Recently, in discussing the proposed bill before Congress to require ISP and wifi providers to keep records of all user access, several commenters made smug “not in Canada” comments.
I didn’t have time to mention it then, but this is not the case, as an Ontario Superior Court judge recently ruled that no warrant is necessary for police to demand access to ISP records. Of course, the ruling is going to be appealed (and let me tell you right now this one will go all the way to the Supreme Court – major new interpretative decisions of how far police search powers extend are always heard by the Supreme Court), but as it stands, in Ontario right now police do not need a warrant to demand access to record logs. (Of course, we haven’t yet crafted a law demanding that ISPs maintain logs, so for the time being we are one up on you there.)
It’s actually a very interesting issue from a legal perspective, because the cases for and against are fairly obvious. The case for this decision, to my mind, is fairly simple: you can’t demand privacy where privacy doesn’t technically exist. The idea that an IP can constitute anonymity (as advanced by James Stribopoulos, who is my boss over at The Court and one of the leading voices on privacy law issues in Canada) only exists in the mind of the general public, who don’t know how well or easily you can be tracked via your IP. Without specific legislation making it illegal to interrupt or monitor cell phone communications, for example, there would be no reason that the police couldn’t follow cell conversations via tracking the airwaves, because the airwaves aren’t private. In this interpretation, privacy via IP is a fraud and therefore the public should not be allowed to argue for it.
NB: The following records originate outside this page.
(** X18.  When for every subscription the first full frame comes with a
    status other than 404, [get_board] returns the tiles pasted one
    after the other, tile k (subscription id 2 + k) at the offsets of
    configuration k, whatever the order of arrival and whatever else is
    received in between. *)
Theorem all_tiles_stitched (details : CanvasDetails) (tiles : list (Image RGB))
    (frames : list Frame) (max_dx max_dy : Z) (base : Image RGB) :
  length tiles = length (canvasConfigurations details) ->
  (forall k t, tiles !! k = Some t ->
     exists status, first_frame frames (2 + Z.of_nat k) = Some (status, t)
                    /\ status <> 404) ->
  py_max (map cfg_dx (canvasConfigurations details)) = Val max_dx ->
  py_max (map cfg_dy (canvasConfigurations details)) = Val max_dy ->
  new_image (max_dx + canvasWidth details) (max_dy + canvasHeight details) = Val base ->
  get_board_stitched details frames
  = Some (Val (paste_tiles base tiles (canvasConfigurations details))).
Proof.
  intros Hlen Hfirst Hx Hy Hnew.
  set (n := length (canvasConfigurations details)) in *.
  destruct (collect_images_from_sockets n frames) as (H1 & H2 & H3).
  unfold get_board_stitched. fold n.
  set (r := collect_images frames (canvas_sockets n) []) in *.
  assert (Hopen : fst r = []).
  { destruct (fst r) as [|id l] eqn:E; [reflexivity|]. exfalso.
    destruct (H1 id) as [Hid _]. destruct (Hid (or_introl eq_refl)) as [Hin Hnone].
    apply canvas_sockets_In in Hin. destruct Hin as (k & Hk & ->).
    destruct (lookup_lt_is_Some_2 tiles k) as [t Ht]; [lia|].
    destruct (Hfirst k t Ht) as (s & Hs & _). congruence. }
  rewrite Hopen.
  assert (Hsorted : sorted_by_id (snd r) = zip (canvas_sockets n) tiles).
  { apply (StronglySorted_unique_strong id_lt).
    - apply id_lt_asym.
    - now apply sorted_by_id_sorted.
    - apply zip_ids_sorted, canvas_sockets_sorted.
    - rewrite sorted_by_id_perm. apply NoDup_Permutation.
      + apply (NoDup_fmap_1 fst). exact H3.
      + apply (NoDup_fmap_1 fst).
        change (fst <$> zip (canvas_sockets n) tiles)
          with (map fst (zip (canvas_sockets n) tiles)).
        rewrite map_fst_zip; [apply canvas_sockets_NoDup|].
        unfold canvas_sockets. rewrite length_map, length_seq. exact Hlen.
      + intros [id img]. rewrite list_elem_of_In, H2.
        rewrite (elem_of_lookup_zip_with pair (canvas_sockets n) tiles (id, img)). split.
        * intros (Hin & s & Hs & Hne).
          apply canvas_sockets_In in Hin. destruct Hin as (k & Hk & ->).
          destruct (lookup_lt_is_Some_2 tiles k) as [t Ht]; [lia|].
          destruct (Hfirst k t Ht) as (s' & Hs' & _).
          rewrite Hs in Hs'. inversion Hs'; subst.
          exists k, (2 + Z.of_nat k), t. split; [reflexivity|].
          split; [now apply canvas_sockets_lookup | exact Ht].
        * intros (k & id' & t & Heq & Hk & Ht). inversion Heq; subst.
          apply canvas_sockets_lookup in Hk. destruct Hk as [Hk ->].
          split; [apply canvas_sockets_In; eauto|]. now apply Hfirst. }
  unfold stitch, mbind, res_bind. rewrite Hx, Hy, Hnew, Hsorted.
  rewrite paste_all_tiles.
  - reflexivity.
  - unfold canvas_sockets. rewrite length_map, length_seq. now symmetry.
  - simpl. fold n. lia.
Qed.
Of course, the argument against this is that from a normative standpoint, we expect that our IPs constitute anonymity, and therefore the law should act accordingly so, even though this really isn’t the case. Normative public expectation has a mixed record in Canadian legal decisionmaking, though. After all, I think most people would agree that they have a right to privacy against search while in their significant other’s apartment when said significant other has given them a key – but according to R. v. Edwards, you don’t have that right to privacy, because your right to refuse entry into a private domicile is predicated on ownership and other elements of property law. (Which is very fine parsing, or, to put it another way, kind of bullshit. But that’s the law for you.)
It’s going to be an interesting – and important – set of appeals on this one, and the die is far from cast. So don’t go celebrating how awesome this country is re: privacy rights. Because, well. Not so much.
Related Articles
6 users responded in this post
Okay, so cross this one off the list of why Canada is more awesome than the states. Well, that just leaves the other 3912 reasons.
Am I supposed to read the title in Star Wolf’s voice?
Maybe this is simplistic, but for me the answer seems to be “the law should be changed.” Maybe the letter of the law doesn’t require law enforcement to obtain warrants to get those records, but it should IMHO. Less than 50 years ago, U.S. law didn’t require cops to read people their rights either, but the ruling in Miranda v. Arizona was a big step in the right direction and long overdue.
I assumed it was to be read in Han Solo’s voice.
I rad it in hunter s. thompsons voice. it makes everything better.
or reading things with gilbert godfrieds voice.
[…] article does a fine job of detailing the case, and also the slippery slope this entails – but as MGK points out this is almost certainly going to the Supreme Court. Christopher (who is as adept at blogging about […]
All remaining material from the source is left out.